The A-26 Legacy Foundation, based in Jaffrey, N.H., is soliciting anything from individual donations to the purchase of actual ownership shares in the plane, which they plan to fly at airshows and use to offer rides to the public. (Bring earplugs.) They can be reached at www.a-26legacy.org and 603-532-5802.

-Stephan Wilkinson

eBay Sea Harrier

Last December, a 39-year-old Englishman, Neil Banwell, ventured onto eBay (with the help of his computer-literate 14-year-old daughter) and made his maiden Internet purchase: one Hawker Siddeley Sea Harrier VTOL fighterbomber. “Jess put in the bid for me and the next morning we found out we owned a Sea Harrier,” Banwell admits. Media reports claimed that he paid $19,500, but Banwell says it was a bit more than that— “about the same as a new car.”

Sea Harriers sold for 35 million pounds in 1979, when Banwell’s airplane, Royal Navy identification number ZX494, was built. So even if he paid a Mercedes price, it was arguably a bargain—if there is such a thing—for a novel piece of aviation history. The jump jet currently sits in a small hangar outside his home in the village of Wedmore, in Somerset.

It’s a handsome-looking piece, having been recently repainted and detailed. The airframe is complete but engineless and has been stripped of its major electronic components. Still in place, however, are the airplane’s two 30mm Aden cannons, presumably demilitarized. Nonetheless, those are guns that have seen action: Banwell’s airplane led the first raid against Port Stanley’s then Argentine-held airfield during the Falklands War in 1982. ZX494 cluster-bombed the runway, though it notched no air-to-air victories; other Sea Harriers shot down 21 Argentine aircraft, many of them Douglas A-4 Skyhawks.

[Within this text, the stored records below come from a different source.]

Definition read_subaddress (a : RIL_CDMA_SMS_Subaddress) (s : CBitwiseInputStream) : res RIL_CDMA_SMS_Subaddress :=
  '(ty, s) ← Read s 3;
  '(od, s) ← Read s 1;
  '(n, s) ← Read s 8;
  '(ds, s) ← read_digits 8 n (sub_digits a) s;
  Ok {| subaddressType := ty; odd := od; sub_number_of_digits := n; sub_digits := ds |}.

(** the [switch] over [parameterId]; [index] is where its data starts *)
Definition read_parameter (msg : list Z) (parameterId parameterLen index : Z) (m : RIL_CDMA_SMS_Message)
  : res RIL_CDMA_SMS_Message :=
  let id := parameterId in
  if id =? PARAMETER_TELESERVICE_IDENTIFIER then
    h ← msg.[index]; l ← msg.[index + 1];
    Ok (with_teleservice m (Z.lor (Z.land (Z.shiftl h 8) 65280) l))
  else if id =? PARAMETER_SERVICE_CATEGORY then
    h ← msg.[index]; l ← msg.[index + 1];
    Ok (with_category m (Z.lor (Z.land (Z.shiftl h 8) 65280) l))
  else if (id =? PARAMETER_DESTINATION_ADDRESS) || (id =? PARAMETER_ORIGINATING_ADDRESS) then
    a ← read_address (sAddress m) (newInputStream (Some (drop (Z.to_nat index) msg)) parameterLen);
    Ok (with_address m a)
  else if (id =? PARAMETER_DESTINATION_SUBADDRESS) || (id =? PARAMETER_ORIGINATING_SUBADDRESS) then
    a ← read_subaddress (sSubAddress m) (newInputStream (Some (drop (Z.to_nat index) msg)) parameterLen);
    Ok (with_subaddress m a)
  else if id =? PARAMETER_BEARER_DATA then
    b ← rdn msg index parameterLen;
    d ← wrn (aBearerData m) 0 b;
    Ok (with_bearer m parameterLen d)
  else Ok m.

(** one round; the state is [index] and [*m_ptRcsm] *)
Definition parse_step (msg : list Z) (m_uMsgLen : Z) (st : Z * RIL_CDMA_SMS_Message)
  : res (ctl (Z * RIL_CDMA_SMS_Message) RIL_CDMA_SMS_Message) :=
  let '(index, m) := st in
  if m_uMsgLen <=? index then Ok (Stop m)
  else
    parameterId ← msg.[index];
    let index := u16 (index + 1) in
    if m_uMsgLen <=? index then Ok (Stop m)
    else
      parameterLen ← msg.[index];
      let index := u16 (index + 1) in
      if parameterLen =? 0 then Ok (Next (index, m))
      else if m_uMsgLen <? index + parameterLen then Ok (Stop m)
      else
        m ← read_parameter msg parameterId parameterLen index m;
        Ok (Next (u16 (index + parameterLen), m)).

(** the result and [*m_ptRcsm] *)
Definition ConstructRilCdmaSmsMsg (msg : list Z) (m_uMsgLen : Z) : res (Z * RIL_CDMA_SMS_Message) :=
  t ← msg.[0];
  if negb (t =? TRANSPORT_LAYER_MESSAGE_TYPE_POINT_TO_POINT) && negb (t =? TRANSPORT_LAYER_MESSAGE_TYPE_BROADCAST)
  then Ok (-1, zero_message)
  else m ← loop (Z.to_nat m_uMsgLen + 1) (parse_step msg m_uMsgLen) (1, zero_message); Ok (0, m).

(** ** [CCdmaSmsMessage] *)

Record CCdmaSmsMessage := {
  m_pbMsg : option (list Z);
  m_uMsgLen : Z;
  m_ptRcsm : option RIL_CDMA_SMS_Message
}.
Definition no_message : CCdmaSmsMessage := {| m_pbMsg := None; m_uMsgLen := 0; m_ptRcsm := None |}.

(** [CCdmaSmsMessage(BYTE *msg, INT16 len)] *)
Definition newFromTransport (msg : option (list Z)) (len : Z) : res CCdmaSmsMessage :=
  match msg with
  | None => Ok no_message
  | Some msg =>
    if len =? 0 then Ok no_message
    else
      let n := if MAX_CDMA_SMS_MSG_SIZE <? len then MAX_CDMA_SMS_MSG_SIZE else u16 len in
      copy ← rdn msg 0 n;
      r ← ConstructRilCdmaSmsMsg copy n;
      Ok {| m_pbMsg := Some copy; m_uMsgLen := n; m_ptRcsm := Some r.2 |}
  end.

Banwell, a home-building contractor, is a bit of a Falklands War buff, as are many other patriotic Brits who remember the days of that splendid but near-pointless little war when Iron Lady Margaret Thatcher stunned the Argies by sending a strong fleet halfway around the world, to the very limits of Britain’s supply lines and into some of the most inhospitable waters in the world, simply to see Argentina’s bet and raise them one. “I was 14 when the war broke out,” Banwell says, “and I used to watch Sea Harriers on the news every night.”

Banwell also lives just 15 miles from historic Royal Naval Air Station Yeovilton, a former Sea Harrier base, so the sight of the jump jets overhead was long a daily occurrence. “I was disappointed when they stopped flying them last year,” he admits.

No, RNAS Yeovilton will not in turn become accustomed to the sight of Banwell’s Sea Harrier overhead. He has no plans to put the airplane back into flying condition—something the UK licensing authorities would in any case regard with about the same enthusiasm as they’d view free-range lions roaming the streets of London—but is tinkering with it in the same way any bored bloke would potter with an old Porsche. “I’m doing it up,” he assures us. If you happen to have any old Sea Harrier parts lying around—“I’m looking mainly for an engine and exhaust nozzles,” Neil told us—he’s at neil.banwell@hotmail.co.uk, though daughter Jess may have to open your e-mail for her father.

-Stephan Wilkinson

 

Originally published in the September 2007 issue of Aviation History. To subscribe, click here.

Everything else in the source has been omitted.